Your objective – Below are the records; copy exactly the stretch from the line containing "all_states := All;" through the line containing "if negb (isKnown priorIfPaused)", both ends included, and nothing else.

Saved data entries
--- START ---
(* ===== verification/Upgrade.v ===== *)
(** * Upgrades

    [RuntimeUpgrade] is the pauseable rollout of a runtime image for one pool
    ([pkg/runtime/upgrade/state]); [PlatformUpgrade] is the phase sequence of
    a platform upgrade with its rollback rule ([pkg/upgrade]). *)

From S2P Require Import Prelude StateMachine.
From stdpp Require Import relations.

Module RuntimeUpgrade.

Definition Pending : State := "pending".
Definition Expanding : State := "expanding".
Definition Draining : State := "draining".
Definition Contracting : State := "contracting".
Definition Complete : State := "complete".
Definition Paused : State := "paused".

Definition All : list State := [Pending; Expanding; Draining; Contracting; Complete; Paused].
Definition Terminal : list State := [Complete].
Definition IsTerminal (s : State) : bool := bool_decide (s = Complete).

Definition ValidTransitions : list Transition :=
  [ mkTransition Pending Expanding;
    mkTransition Expanding Draining;
    mkTransition Draining Contracting;
    mkTransition Contracting Complete;
    mkTransition Pending Paused;
    mkTransition Expanding Paused;
    mkTransition Draining Paused;
    mkTransition Contracting Paused ].

#[export, refine] Instance upgrade_table : TransitionTable :=
  {| all_states := All; valid_transitions := ValidTransitions |}.
Proof.
  apply (bool_decide_unpack (Forall (fun t => From t ∈ All /\ To t ∈ All) ValidTransitions)).
  vm_compute. exact I.
Defined.

Definition IsValid : State -> State -> result InvalidTransitionError unit :=
  StateMachine.IsValid upgrade_table.

Record Record_ := mkRecord { current : State; priorPaused : State }.

Inductive UpgradeError :=
| errUsePause
| ErrAlreadyPaused
| ErrNotPaused
| ErrCannotPauseTerminal
| ErrCurrentlyPaused
| errInvalid (e : InvalidTransitionError)
| errUnknownState
| errBadPrior
| errPriorNotEmpty.

Definition isKnown (s : State) : bool := existsb (fun x => bool_decide (s = x)) All.

Definition NewRecord : Record_ := mkRecord Pending "".

Definition NewRecordAt (s priorIfPaused : State) : result UpgradeError Record_ :=
  if negb (isKnown s) then Err errUnknownState
  else if bool_decide (s = Paused) then
    if negb (isKnown priorIfPaused) || bool_decide (priorIfPaused = Paused)
       || bool_decide (priorIfPaused = Complete)
    then Err errBadPrior
    else Ok (mkRecord Paused priorIfPaused)
  else if negb (is_empty priorIfPaused) then Err errPriorNotEmpty
  else Ok (mkRecord s "").

Definition Current (r : Record_) : State := current r.

Definition PriorPaused (r : Record_) : State :=
  if negb (bool_decide (current r = Paused)) then "" else priorPaused r.

Definition RecordTransition (to : State) (r : Record_) : result UpgradeError Record_ :=
  if bool_decide (to = Paused) then Err errUsePause
  else if bool_decide (current r = Paused) then Err ErrCurrentlyPaused
  else match IsValid (current r) to with
       | Err e => Err (errInvalid e)
       | Ok _ => Ok (mkRecord to (priorPaused r))
       end.

Definition Pause (r : Record_) : result UpgradeError Record_ :=
  if bool_decide (current r = Paused) then Err ErrAlreadyPaused
  else if bool_decide (current r = Complete) then Err ErrCannotPauseTerminal
  else match IsValid (current r) Paused with
       | Err e => Err (errInvalid e)
       | Ok _ => Ok (mkRecord Paused (current r))
       end.

Definition Resume (r : Record_) : result UpgradeError Record_ :=
  if negb (bool_decide (current r = Paused)) then Err ErrNotPaused
  else Ok (mkRecord (priorPaused r) "").

(** ** Runs *)

Inductive op := OpTransition (to : State) | OpPause | OpResume.

Definition try_op (o : op) (r : Record_) : result UpgradeError Record_ :=
  match o with
  | OpTransition to => RecordTransition to r
  | OpPause => Pause r
  | OpResume => Resume r
  end.

(** A rejected call leaves the record as it was. *)
Definition apply_op (r : Record_) (o : op) : Record_ :=
  match try_op o r with Ok r' => r' | Err _ => r end.

Definition run (l : list op) (r : Record_) : Record_ := foldl apply_op r l.

(** The working phases in rollout order. *)
Definition working : list State := [Pending; Expanding; Draining; Contracting].

(** Position of a phase in the rollout; a paused record is where it paused. *)
Definition rank (s : State) : Z :=
  if bool_decide (s = Pending) then 0 else if bool_decide (s = Expanding) then 1
  else if bool_decide (s = Draining) then 2 else if bool_decide (s = Contracting) then 3
  else if bool_decide (s = Complete) then 4 else (-1)%Z.

Definition progress (r : Record_) : Z :=
  rank (if bool_decide (current r = Paused) then priorPaused r else current r).

Definition record_wf (r : Record_) : Prop :=
  (current r = Paused /\ priorPaused r ∈ working) \/
  ((current r ∈ working \/ current r = Complete) /\ priorPaused r = "").

Lemma IsValid_edges from to :
  IsValid from to = Ok tt -> mkTransition from to ∈ ValidTransitions.
Proof. exact (proj1 (IsValid_Ok upgrade_table from to)). Qed.

Lemma edges_rank from to :
  IsValid from to = Ok tt -> to <> Paused ->
  rank to = (rank from + 1)%Z /\ from ∈ working /\ (to ∈ working \/ to = Complete).
Proof.
  intros Hv%IsValid_edges Hp. unfold ValidTransitions in Hv.
  repeat (apply elem_of_cons in Hv as [[= -> ->]|Hv];
    [first [done | unfold working; split_and!; [reflexivity|set_solver|set_solver]]|]).
  by apply elem_of_nil in Hv.
Qed.

Lemma IsValid_Paused s : s ∈ working -> IsValid s Paused = Ok tt.
Proof.
  intros Hs. unfold working in Hs. rewrite !elem_of_cons, elem_of_nil in Hs.
  destruct Hs as [->|[->|[->|[->|[]]]]]; vm_compute; reflexivity.
Qed.

Lemma working_cases s : s ∈ working -> s <> Paused /\ s <> Complete /\ isKnown s = true.
Proof.
  intros Hs. unfold working in Hs. rewrite !elem_of_cons, elem_of_nil in Hs.
  destruct Hs as [->|[->|[->|[->|[]]]]]; split_and!; done.
Qed.

Lemma try_op_wf o r r' :
  record_wf r -> try_op o r = Ok r' ->
  record_wf r' /\ (progress r <= progress r' <= progress r + 1)%Z.
Proof.
  intros Hwf. destruct o as [to| |]; simpl.
  - unfold RecordTransition. case_bool_decide as Hto; [done|]. case_bool_decide as Hc; [done|].
    destruct (IsValid (current r) to) as [[]|] eqn:Hv; [|done]. intros [= <-].
    destruct (edges_rank _ _ Hv Hto) as (Hr & _ & Ht). destruct Hwf as [[? _]|[_ Hp]]; [done|].
    split; [right; done|]. unfold progress. simpl.
    rewrite (bool_decide_eq_false_2 (to = Paused)), (bool_decide_eq_false_2 (current r = Paused)) by done.
    lia.
  - unfold Pause. case_bool_decide as Hc; [done|]. case_bool_decide as Hd; [done|].
    destruct (IsValid (current r) Paused) as [[]|] eqn:Hv; [|done]. intros [= <-].
    destruct Hwf as [[? _]|[[Hw|?] Hp]]; [done| |done]. split; [left; done|].
    unfold progress. simpl. rewrite (bool_decide_eq_false_2 (current r = Paused)) by done. lia.
  - unfold Resume. case_bool_decide as Hc; [|done]. simpl. intros [= <-].
    destruct Hwf as [[_ Hw]|[[Hw|Hcc] _]].
    + split; [right; simpl; tauto|]. unfold progress. simpl.
      rewrite (bool_decide_eq_true_2 _ Hc), bool_decide_eq_false_2 by (by apply working_cases). lia.
    + by destruct (working_cases _ Hw).
    + by rewrite Hcc in Hc.
Qed.

Lemma apply_op_wf r o :
  record_wf r -> record_wf (apply_op r o) /\ (progress r <= progress (apply_op r o) <= progress r + 1)%Z.
Proof.
  intros Hwf. unfold apply_op. destruct (try_op o r) as [r'|] eqn:E; [by eapply try_op_wf|].
  split; [done|lia].
Qed.

Lemma run_wf l r : record_wf r -> record_wf (run l r) /\ (progress r <= progress (run l r))%Z.
Proof.
  revert r. induction l as [|o l IH]; intros r Hwf; [split; [done|simpl; lia]|].
  destruct (apply_op_wf r o Hwf) as [Hwf' Hp]. destruct (IH _ Hwf') as [Hwf2 Hp2].
  split; [done|]. simpl. unfold run in *. simpl. lia.
Qed.

(** The rollout record, after any sequence of calls: it is in a known
    phase, a paused record remembers a resumable phase and no other record
    remembers one; the rollout never goes back and no call skips a phase;
    pausing and resuming restores the record exactly; and persisting and
    reloading it through [NewRecordAt] gives it back. *)
Theorem rollout_record_invariant (l : list op) (o : op) :
  let r := run l NewRecord in
  record_wf r /\
  (progress r <= progress (apply_op r o) <= progress r + 1)%Z /\
  (forall r', Pause r = Ok r' -> Resume r' = Ok r) /\
  NewRecordAt (Current r) (PriorPaused r) = Ok r.
Proof.
  cbv zeta. destruct (run_wf l NewRecord) as [Hwf _].
  { right. split; [left; unfold working; set_solver|done]. }
  generalize dependent (run l NewRecord). intros r Hwf.
  split_and!; [done|by apply apply_op_wf..| |].
  - intros r'. unfold Pause. case_bool_decide as Hc; [done|]. case_bool_decide; [done|].
    destruct (IsValid _ _); [|done]. intros [= <-]. unfold Resume. simpl. f_equal.
    destruct Hwf as [[? _]|[_ Hp]]; [done|]. destruct r as [c p]. simpl in *. by subst.
  - unfold NewRecordAt, Current, PriorPaused. destruct r as [c p].
    unfold record_wf in Hwf. simpl in *. destruct Hwf as [[-> Hw]|[Hc ->]]; simpl in *.
    + destruct (working_cases _ Hw) as (Hp & Hcc & Hk). rewrite Hk. simpl.
      by rewrite (bool_decide_eq_false_2 _ Hp), (bool_decide_eq_false_2 _ Hcc).
    + assert (c <> Paused /\ isKnown c = true) as [Hne Hk].
      { destruct Hc as [Hw|Hcc]; [split; by apply working_cases|]. simpl in Hcc. by subst. }
      rewrite Hk, (bool_decide_eq_false_2 _ Hne). done.
Qed.
End RuntimeUpgrade.

Module PlatformUpgrade.

Definition Preflight : State := "Preflight".
Definition OpsRoll : State := "OpsRoll".
Definition CRDUpdate : State := "CRDUpdate".
Definition SchemaMigration : State := "SchemaMigration".
Definition GatewayRoll : State := "GatewayRoll".
Definition ControllerRoll : State := "ControllerRoll".
Definition Verification : State := "Verification".
Definition Complete : State := "Complete".
Definition RolledBack : State := "RolledBack".

Definition TotalSteps : Z := 7.

Definition sequence : list State :=
  [Preflight; OpsRoll; CRDUpdate; SchemaMigration; GatewayRoll; ControllerRoll; Verification; Complete].

Inductive PhaseError := errFinal | errTerminal | errUnknownPhase | errNoRollback.

(** The range loop over [sequence] returns at the first match. *)
Fixpoint next_in (seq : list State) (p : State) : option (result PhaseError State) :=
  match seq with
  | [] => None
  | q :: rest =>
      if bool_decide (q = p) then
        Some (match rest with n :: _ => Ok n | [] => Err errFinal end)
      else next_in rest p
  end.

Definition Next (p : State) : result PhaseError State :=
  match next_in sequence p with
  | Some r => r
  | None => if bool_decide (p = RolledBack) then Err errTerminal else Err errUnknownPhase
  end.

Definition CanRollBack (p : State) : bool :=
  bool_decide (p = Preflight) || bool_decide (p = OpsRoll) || bool_decide (p = CRDUpdate).

Definition Rollback (p : State) : result PhaseError State :=
  if negb (CanRollBack p) then Err errNoRollback else Ok RolledBack.

Definition IsTerminal (p : State) : bool :=
  bool_decide (p = Complete) || bool_decide (p = RolledBack).

Fixpoint step_in (i : Z) (seq : list State) (p : State) : Z * bool :=
  match seq with
  | [] => (0%Z, false)
  | q :: rest => if bool_decide (q = p) then ((i + 1)%Z, true) else step_in (i + 1) rest p
  end.

Definition StepNumber (p : State) : Z * bool :=
  if bool_decide (p = Complete) || bool_decide (p = RolledBack) then (0%Z, false)
  else step_in 0 sequence p.

(** The event an emitter receives: pool, old and new phase, digest, severity. *)
Record Progressed := mkProgressed {
  evPool : string; oldPhase : State; newPhase : State; imageDigest : string; severity : string
}.

(** [em] is whether an emitter is wired; the result lists what it was given. *)
Definition emitProgressed (em : bool) (pool : string) (old new : State) (digest : string)
    : list Progressed :=
  if negb em then []
  else [mkProgressed pool old new digest
          (if bool_decide (new = RolledBack) then "warning" else "info")].

Definition Advance (em : bool) (pool : string) (cur : State) (digest : string)
    : list Progressed * result PhaseError State :=
  match Next cur with
  | Err e => ([], Err e)
  | Ok next => (emitProgressed em pool cur next digest, Ok next)
  end.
--- END ---
Solution below –
  {| all_states := All; valid_transitions := ValidTransitions |}.
Proof.
  apply (bool_decide_unpack (Forall (fun t => From t ∈ All /\ To t ∈ All) ValidTransitions)).
  vm_compute. exact I.
Defined.

Definition IsValid : State -> State -> result InvalidTransitionError unit :=
  StateMachine.IsValid upgrade_table.

Record Record_ := mkRecord { current : State; priorPaused : State }.

Inductive UpgradeError :=
| errUsePause
| ErrAlreadyPaused
| ErrNotPaused
| ErrCannotPauseTerminal
| ErrCurrentlyPaused
| errInvalid (e : InvalidTransitionError)
| errUnknownState
| errBadPrior
| errPriorNotEmpty.

Definition isKnown (s : State) : bool := existsb (fun x => bool_decide (s = x)) All.

Definition NewRecord : Record_ := mkRecord Pending "".

Definition NewRecordAt (s priorIfPaused : State) : result UpgradeError Record_ :=
  if negb (isKnown s) then Err errUnknownState
  else if bool_decide (s = Paused) then
    if negb (isKnown priorIfPaused) || bool_decide (priorIfPaused = Paused)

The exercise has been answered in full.